If you encounter a snake on the greenbelt or on the trails, don't panic!  Giving it a wide berth is the best thing to do. Let it be. Don't provoke it. It will likely try to get away from you as quickly as possible. While on the trails, be on the look out on rocky, sunny areas, logs across the trail, pockets of leaves, etc., but the chances of having any problems with a snake are very slim.  Like any wild animal, they're more afraid of you than you are of them.

In the rare occurrence that you are bitten, what should you do?   Most treatment for snakebites is pretty much the same, no matter the type of snake. You should get to the hospital as soon as possible for an anti-venom treatment.  The less movement, the better. Being calm is important. If you're by yourself, and it's your leg, try to hop out. If it's your hand, wrist, or arm, hold it as still as you can, and get help as quickly as you can. 
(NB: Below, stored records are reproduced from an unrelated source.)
(* ===== verification/EmbedCache.v ===== *)
(** * The cache of query embeddings

    [shared/retrieval/query_embed_cache.go] and [caching_embedder.go]: an LRU
    cache with expiry in front of the embedding service.  Slices are locations
    of a heap, so that a caller who keeps the slice it put, or the one it got,
    can write to it.  [get] and [put] hold the mutex throughout: any interleaving
    of requests is a sequence of them.  [V] is float32, [lower] is
    [strings.ToLower] with its tables, the wrapped embedder's answers are inputs. *)
From S2P Require Import Prelude GoStrings Sha256.

Open Scope string_scope.
Open Scope Z_scope.

Definition defaultQueryCacheSize : Z := 512.
(** 15 minutes *)
Definition defaultQueryCacheTTL : Z := 900000000000.
Abbreviation loc := nat.
Record cacheEntry := { vector : loc; expiresAt : Z }.
Record queryEmbedCache := {
  qc_max : Z; qc_ttl : Z; qc_items : gmap string cacheEntry; qc_order : list string; qc_hits : Z; qc_misses : Z
}.
Definition newQueryEmbedCache (max ttl : Z) : queryEmbedCache :=
  {| qc_max := if max <=? 0 then defaultQueryCacheSize else max; qc_ttl := if ttl <=? 0 then defaultQueryCacheTTL else ttl;
     qc_items := ∅; qc_order := []; qc_hits := 0; qc_misses := 0 |}.
Definition with_items (m : gmap string cacheEntry) (o : list string) (c : queryEmbedCache) : queryEmbedCache :=
  {| qc_max := qc_max c; qc_ttl := qc_ttl c; qc_items := m; qc_order := o; qc_hits := qc_hits c; qc_misses := qc_misses c |}.
(** the counters are uint64 *)
Definition hit (c : queryEmbedCache) : queryEmbedCache :=
  {| qc_max := qc_max c; qc_ttl := qc_ttl c; qc_items := qc_items c; qc_order := qc_order c; qc_hits := (qc_hits c + 1) mod 2 ^ 64;
     qc_misses := qc_misses c |}.
Definition miss (c : queryEmbedCache) : queryEmbedCache :=
  {| qc_max := qc_max c; qc_ttl := qc_ttl c; qc_items := qc_items c; qc_order := qc_order c; qc_hits := qc_hits c;
     qc_misses := (qc_misses c + 1) mod 2 ^ 64 |}.
(** the first occurrence goes *)
Fixpoint removeKeyFromOrder (key : string) (order : list string) : list string :=
  match order with [] => [] | k :: rest => if String.eqb k key then rest else k :: removeKeyFromOrder key rest end.
Definition touchLocked (key : string) (order : list string) : list string := (removeKeyFromOrder key order ++ [key])%list.
Fixpoint evictOldestLocked (max : Z) (order : list string) (items : gmap string cacheEntry) : gmap string cacheEntry * list string :=
  match order with
  | oldest :: rest => if max <=? Z.of_nat (size items) then evictOldestLocked max rest (delete oldest items) else (items, order)
  | [] => (items, order)
  end.
Definition stats (c : queryEmbedCache) : Z * Z * nat := (qc_hits c, qc_misses c, size (qc_items c)).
But know that even if a snake is venomous, they don't inflict a lot of venom in their bites; they're just being defensive, not trying to kill you.  With a coral snake bite, you can put a restrictive band, like an Ace bandage or a shoe string, over the skin to cut off the venom from spreading. 
 

Homeowners can take a number of steps to repel snakes from their lawns and gardens.

  • Clear away piles of debris and leaves from your immediate gardening area.  Piles of brush or wood provide perfect hiding places for snakes. 
  • Keep grass cut short and always trim around buildings and foundations.
  • Eliminate the food source. If you have mice, rodents or insects around your home, they will attract snakes.
  • Block access to dark damp areas such as under decks or porches. 
  • Toss mothballs under porches to deter snakes, but use care around small children and pets. 
  • Sprinkle snake repellent around the perimeter of your home.